*** Block opens ***
(* ===== verification/Eco.v ===== *)
(** * Eco: the SustainableTracker component (src/SustainableTracker.tsx)

    The component logs an eco purchase through [POST /eco-actions] and adds
    the eco points of the answer to the profile object it was rendered
    with; a purchase worth 50 eco points or more also earns a "High Impact
    Purchase" toast.  Its state is the two [useState] hooks; the handler is
    split at its [await] as in [Budget].  The statistics and lists it shows
    are constants of the source, kept here as data.  [parseFloat] reads
    the number input.  (Strings are kept in ASCII: the emoji prefixes of
    the toasts are left out and the subscript of CO2 is dropped.) *)

From stdpp Require Import base list strings pretty.
From Stdlib Require Import Ascii ZArith QArith Qround Lia.
From S2P Require Import Prelude KvStore Server Api.

Module Eco.
Import Server Api.

Local Open Scope Z_scope.

Record NewPurchase := mkNewPurchase {
  np_item : string; np_amount : string; np_category : string; np_ecoRating : Z
}.

Record EcoState := mkEcoState { newPurchase : NewPurchase; addingPurchase : bool }.

Definition empty_purchase : NewPurchase := mkNewPurchase "" "" "" 5.

(** The [useState] initial values (lines 30-31). *)
Definition initial_eco_state : EcoState := mkEcoState empty_purchase false.

(** [ecoStats] (lines 34-41): the profile's points, or 1250 when they are
    0 or absent ([||]). *)
Record EcoStats := mkEcoStatsView {
  totalEcoPoints : Z; monthlyGoal : Z; carbonSaved : Q; treesEquivalent : Z;
  waterSaved : Z; ecoRank : string
}.

Definition ecoStats (userProfile : option ProfileUpdate) : EcoStats :=
  let p := points_or_0 userProfile in
  mkEcoStatsView (if bool_decide (p = 0) then 1250 else p) 2000 (452 # 10) 12 1200 "Eco Warrior".

Record SustainableCategory := mkSustainableCategory {
  sc_name : string; sc_points : Z; sc_purchases : Z; sc_impact : string
}.

(** [sustainableCategories] (lines 43-72), without the icons. *)
Definition sustainableCategories : list SustainableCategory := [
  mkSustainableCategory "Renewable Energy" 420 3 "15kg CO2 saved";
  mkSustainableCategory "Organic Food" 380 12 "8kg CO2 saved";
  mkSustainableCategory "Eco Transport" 290 8 "12kg CO2 saved";
  mkSustainableCategory "Sustainable Fashion" 160 2 "5kg CO2 saved"].

Record EcoPurchase := mkEcoPurchase {
  ep_id : Z; ep_item : string; ep_amount : Z; ep_ecoPoints : Z; ep_date : string;
  ep_category : string; ep_impact : string
}.

(** [recentEcoPurchases] (lines 74-111). *)
Definition recentEcoPurchases : list EcoPurchase := [
  mkEcoPurchase 1 "Solar Power Bank" 1500 50 "2024-12-19" "Renewable Energy" "Reduces electronic waste";
  mkEcoPurchase 2 "Organic Vegetables" 450 25 "2024-12-18" "Organic Food" "Pesticide-free farming";
  mkEcoPurchase 3 "Bamboo Toothbrush Set" 200 15 "2024-12-17" "Sustainable Products" "Biodegradable alternative";
  mkEcoPurchase 4 "Public Transport Pass" 800 40 "2024-12-16" "Eco Transport" "Reduces carbon footprint"].

Record EcoTip := mkEcoTip { tip_text : string; tip_points : Z; tip_action : string }.

(** [ecoTips] (lines 113-118). *)
Definition ecoTips : list EcoTip := [
  mkEcoTip "Buy local produce to reduce transportation emissions" 10 "Shop Local";
  mkEcoTip "Choose products with minimal packaging" 15 "Reduce Waste";
  mkEcoTip "Invest in energy-efficient appliances" 25 "Save Energy";
  mkEcoTip "Support brands with sustainability certifications" 20 "Choose Certified"].

Record Reward := mkReward { rw_name : string; rw_description : string; rw_achieved : bool; rw_points : Z }.

(** [rewards] (lines 120-125). *)
Definition rewards : list Reward := [
  mkReward "Eco Beginner" "First sustainable purchase" true 100;
  mkReward "Green Shopper" "10 eco-friendly purchases" true 250;
  mkReward "Carbon Saver" "Saved 50kg CO2" false 500;
  mkReward "Eco Champion" "100 sustainable actions" false 1000].

(** [handleTipAction] (lines 162-165). *)
Definition handleTipAction (tip : EcoTip) : list Effect :=
  [EToast (ToastSuccess ("Great choice! " +:+ tip_action tip +:+ " can earn you +"
                         +:+ pretty (tip_points tip) +:+ " eco points!"))].

Section Input.
Variable parseFloat : string -> Q.

(** [handleAddPurchase] up to its [await] (lines 127-136, 157-159). *)
Definition handleAddPurchase_start (s : EcoState) : EcoState * list Effect :=
  let np := newPurchase s in
  if bool_decide (np_item np <> "") && bool_decide (np_amount np <> "")
     && bool_decide (np_category np <> "")
  then (mkEcoState np true,
        [ERequest (addEcoAction (np_item np) (parseFloat (np_amount np)) (np_category np)
                     (np_ecoRating np))])
  else (s, [EToast (ToastError "Please fill in all required fields")]).

End Input.

(** The rest (lines 138-156), on the [{ eco_action, eco_points }] of the
    answer or the error thrown. *)
Definition handleAddPurchase_done (userProfile : option ProfileUpdate)
  (r : string + (EcoAction * Z)) (s : EcoState) : EcoState * list Effect :=
  match r with
  | inr (_, eco_points) =>
      (mkEcoState empty_purchase false,
       [EToast (ToastSuccess ("Eco purchase logged! +" +:+ pretty eco_points +:+ " eco points earned!"));
        EUpdateProfile (points_update (points_or_0 userProfile + eco_points))] ++
       (if bool_decide (50 <= eco_points)
        then [EToast (ToastSuccess "Achievement: High Impact Purchase!")] else []))
  | inl _ =>
      (mkEcoState (newPurchase s) false, [EToast (ToastError "Failed to log eco purchase")])
  end.

(** ** The high-impact toast *)

Lemma le_Qfloor (n : Z) (x : Q) : n <= Qfloor x <-> (inject_Z n <= x)%Q.
Proof.
  split; intros Hn.
  - eapply Qle_trans; [|apply Qfloor_le]. by rewrite <- Zle_Qle.
  - rewrite <- (Qfloor_Z n). by apply Qfloor_resp_le.
Qed.

(** C25: After an eco purchase is logged, the "High Impact Purchase"
    toast is shown exactly when the server's eco points
    [Math.floor(eco_rating * amount * 0.1)] reach 50, that is when
    [eco_rating * amount] is at least 500. *)
Theorem high_impact_iff userProfile ea eco_rating amount s :
  EToast (ToastSuccess "Achievement: High Impact Purchase!")
    ∈ (handleAddPurchase_done userProfile (inr (ea, eco_points_of eco_rating amount)) s).2
  <-> (500 <= inject_Z eco_rating * amount)%Q.
Proof.
  assert (Hiff : 50 <= Qfloor (inject_Z eco_rating * amount * (1 # 10))
                 <-> (500 <= inject_Z eco_rating * amount)%Q).
  { rewrite le_Qfloor, <- (Qmult_le_r 500 _ (1 # 10)) by reflexivity.
    assert (E : (inject_Z 50 == 500 * (1 # 10))%Q) by reflexivity. by rewrite E. }
  unfold handleAddPurchase_done, eco_points_of. cbn [snd app].
  rewrite !elem_of_cons, <- Hiff.
  assert (Hne : forall n : Z, EToast (ToastSuccess "Achievement: High Impact Purchase!")
    <> EToast (ToastSuccess ("Eco purchase logged! +" +:+ pretty n +:+ " eco points earned!"))).
  { by intros n [= H]. }
  case_bool_decide as Hle; rewrite ?elem_of_list_singleton, ?elem_of_nil.
  - split; [intros _; exact Hle|intros _; by right; right; left].
  - split; [|tauto]. intros [H1|[H1|[]]]; [by apply Hne in H1|done].
Qed.

End Eco.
*** Block closes ***
[Assignment] Every record above must be printed again exactly as it stands.

[Result for this task]
(* ===== verification/Eco.v ===== *)
(** * Eco: the SustainableTracker component (src/SustainableTracker.tsx)

    The component logs an eco purchase through [POST /eco-actions] and adds
    the eco points of the answer to the profile object it was rendered
    with; a purchase worth 50 eco points or more also earns a "High Impact
    Purchase" toast.  Its state is the two [useState] hooks; the handler is
    split at its [await] as in [Budget].  The statistics and lists it shows
    are constants of the source, kept here as data.  [parseFloat] reads
    the number input.  (Strings are kept in ASCII: the emoji prefixes of
    the toasts are left out and the subscript of CO2 is dropped.) *)

From stdpp Require Import base list strings pretty.
From Stdlib Require Import Ascii ZArith QArith Qround Lia.
From S2P Require Import Prelude KvStore Server Api.

Module Eco.
Import Server Api.

Local Open Scope Z_scope.

Record NewPurchase := mkNewPurchase {
  np_item : string; np_amount : string; np_category : string; np_ecoRating : Z
}.

Record EcoState := mkEcoState { newPurchase : NewPurchase; addingPurchase : bool }.

Definition empty_purchase : NewPurchase := mkNewPurchase "" "" "" 5.

(** The [useState] initial values (lines 30-31). *)
Definition initial_eco_state : EcoState := mkEcoState empty_purchase false.

(** [ecoStats] (lines 34-41): the profile's points, or 1250 when they are
    0 or absent ([||]). *)
Record EcoStats := mkEcoStatsView {
  totalEcoPoints : Z; monthlyGoal : Z; carbonSaved : Q; treesEquivalent : Z;
  waterSaved : Z; ecoRank : string
}.

Definition ecoStats (userProfile : option ProfileUpdate) : EcoStats :=
  let p := points_or_0 userProfile in
  mkEcoStatsView (if bool_decide (p = 0) then 1250 else p) 2000 (452 # 10) 12 1200 "Eco Warrior".

Record SustainableCategory := mkSustainableCategory {
  sc_name : string; sc_points : Z; sc_purchases : Z; sc_impact : string
}.

(** [sustainableCategories] (lines 43-72), without the icons. *)
Definition sustainableCategories : list SustainableCategory := [
  mkSustainableCategory "Renewable Energy" 420 3 "15kg CO2 saved";
  mkSustainableCategory "Organic Food" 380 12 "8kg CO2 saved";
  mkSustainableCategory "Eco Transport" 290 8 "12kg CO2 saved";
  mkSustainableCategory "Sustainable Fashion" 160 2 "5kg CO2 saved"].

Record EcoPurchase := mkEcoPurchase {
  ep_id : Z; ep_item : string; ep_amount : Z; ep_ecoPoints : Z; ep_date : string;
  ep_category : string; ep_impact : string
}.

(** [recentEcoPurchases] (lines 74-111). *)
Definition recentEcoPurchases : list EcoPurchase := [
  mkEcoPurchase 1 "Solar Power Bank" 1500 50 "2024-12-19" "Renewable Energy" "Reduces electronic waste";
  mkEcoPurchase 2 "Organic Vegetables" 450 25 "2024-12-18" "Organic Food" "Pesticide-free farming";
  mkEcoPurchase 3 "Bamboo Toothbrush Set" 200 15 "2024-12-17" "Sustainable Products" "Biodegradable alternative";
  mkEcoPurchase 4 "Public Transport Pass" 800 40 "2024-12-16" "Eco Transport" "Reduces carbon footprint"].

Record EcoTip := mkEcoTip { tip_text : string; tip_points : Z; tip_action : string }.

(** [ecoTips] (lines 113-118). *)
Definition ecoTips : list EcoTip := [
  mkEcoTip "Buy local produce to reduce transportation emissions" 10 "Shop Local";
  mkEcoTip "Choose products with minimal packaging" 15 "Reduce Waste";
  mkEcoTip "Invest in energy-efficient appliances" 25 "Save Energy";
  mkEcoTip "Support brands with sustainability certifications" 20 "Choose Certified"].

Record Reward := mkReward { rw_name : string; rw_description : string; rw_achieved : bool; rw_points : Z }.

(** [rewards] (lines 120-125). *)
Definition rewards : list Reward := [
  mkReward "Eco Beginner" "First sustainable purchase" true 100;
  mkReward "Green Shopper" "10 eco-friendly purchases" true 250;
  mkReward "Carbon Saver" "Saved 50kg CO2" false 500;
  mkReward "Eco Champion" "100 sustainable actions" false 1000].

(** [handleTipAction] (lines 162-165). *)
Definition handleTipAction (tip : EcoTip) : list Effect :=
  [EToast (ToastSuccess ("Great choice! " +:+ tip_action tip +:+ " can earn you +"
                         +:+ pretty (tip_points tip) +:+ " eco points!"))].

Section Input.
Variable parseFloat : string -> Q.

(** [handleAddPurchase] up to its [await] (lines 127-136, 157-159). *)
Definition handleAddPurchase_start (s : EcoState) : EcoState * list Effect :=
  let np := newPurchase s in
  if bool_decide (np_item np <> "") && bool_decide (np_amount np <> "")
     && bool_decide (np_category np <> "")
  then (mkEcoState np true,
        [ERequest (addEcoAction (np_item np) (parseFloat (np_amount np)) (np_category np)
                     (np_ecoRating np))])
  else (s, [EToast (ToastError "Please fill in all required fields")]).

End Input.

(** The rest (lines 138-156), on the [{ eco_action, eco_points }] of the
    answer or the error thrown. *)
Definition handleAddPurchase_done (userProfile : option ProfileUpdate)
  (r : string + (EcoAction * Z)) (s : EcoState) : EcoState * list Effect :=
  match r with
  | inr (_, eco_points) =>
      (mkEcoState empty_purchase false,
       [EToast (ToastSuccess ("Eco purchase logged! +" +:+ pretty eco_points +:+ " eco points earned!"));
        EUpdateProfile (points_update (points_or_0 userProfile + eco_points))] ++
       (if bool_decide (50 <= eco_points)
        then [EToast (ToastSuccess "Achievement: High Impact Purchase!")] else []))
  | inl _ =>
      (mkEcoState (newPurchase s) false, [EToast (ToastError "Failed to log eco purchase")])
  end.

(** ** The high-impact toast *)

Lemma le_Qfloor (n : Z) (x : Q) : n <= Qfloor x <-> (inject_Z n <= x)%Q.
Proof.
  split; intros Hn.
  - eapply Qle_trans; [|apply Qfloor_le]. by rewrite <- Zle_Qle.
  - rewrite <- (Qfloor_Z n). by apply Qfloor_resp_le.
Qed.

(** C25: After an eco purchase is logged, the "High Impact Purchase"
    toast is shown exactly when the server's eco points
    [Math.floor(eco_rating * amount * 0.1)] reach 50, that is when
    [eco_rating * amount] is at least 500. *)
Theorem high_impact_iff userProfile ea eco_rating amount s :
  EToast (ToastSuccess "Achievement: High Impact Purchase!")
    ∈ (handleAddPurchase_done userProfile (inr (ea, eco_points_of eco_rating amount)) s).2
  <-> (500 <= inject_Z eco_rating * amount)%Q.
Proof.
  assert (Hiff : 50 <= Qfloor (inject_Z eco_rating * amount * (1 # 10))
                 <-> (500 <= inject_Z eco_rating * amount)%Q).
  { rewrite le_Qfloor, <- (Qmult_le_r 500 _ (1 # 10)) by reflexivity.
    assert (E : (inject_Z 50 == 500 * (1 # 10))%Q) by reflexivity. by rewrite E. }
  unfold handleAddPurchase_done, eco_points_of. cbn [snd app].
  rewrite !elem_of_cons, <- Hiff.
  assert (Hne : forall n : Z, EToast (ToastSuccess "Achievement: High Impact Purchase!")
    <> EToast (ToastSuccess ("Eco purchase logged! +" +:+ pretty n +:+ " eco points earned!"))).
  { by intros n [= H]. }
  case_bool_decide as Hle; rewrite ?elem_of_list_singleton, ?elem_of_nil.
  - split; [intros _; exact Hle|intros _; by right; right; left].
  - split; [|tauto]. intros [H1|[H1|[]]]; [by apply Hne in H1|done].
Qed.

End Eco.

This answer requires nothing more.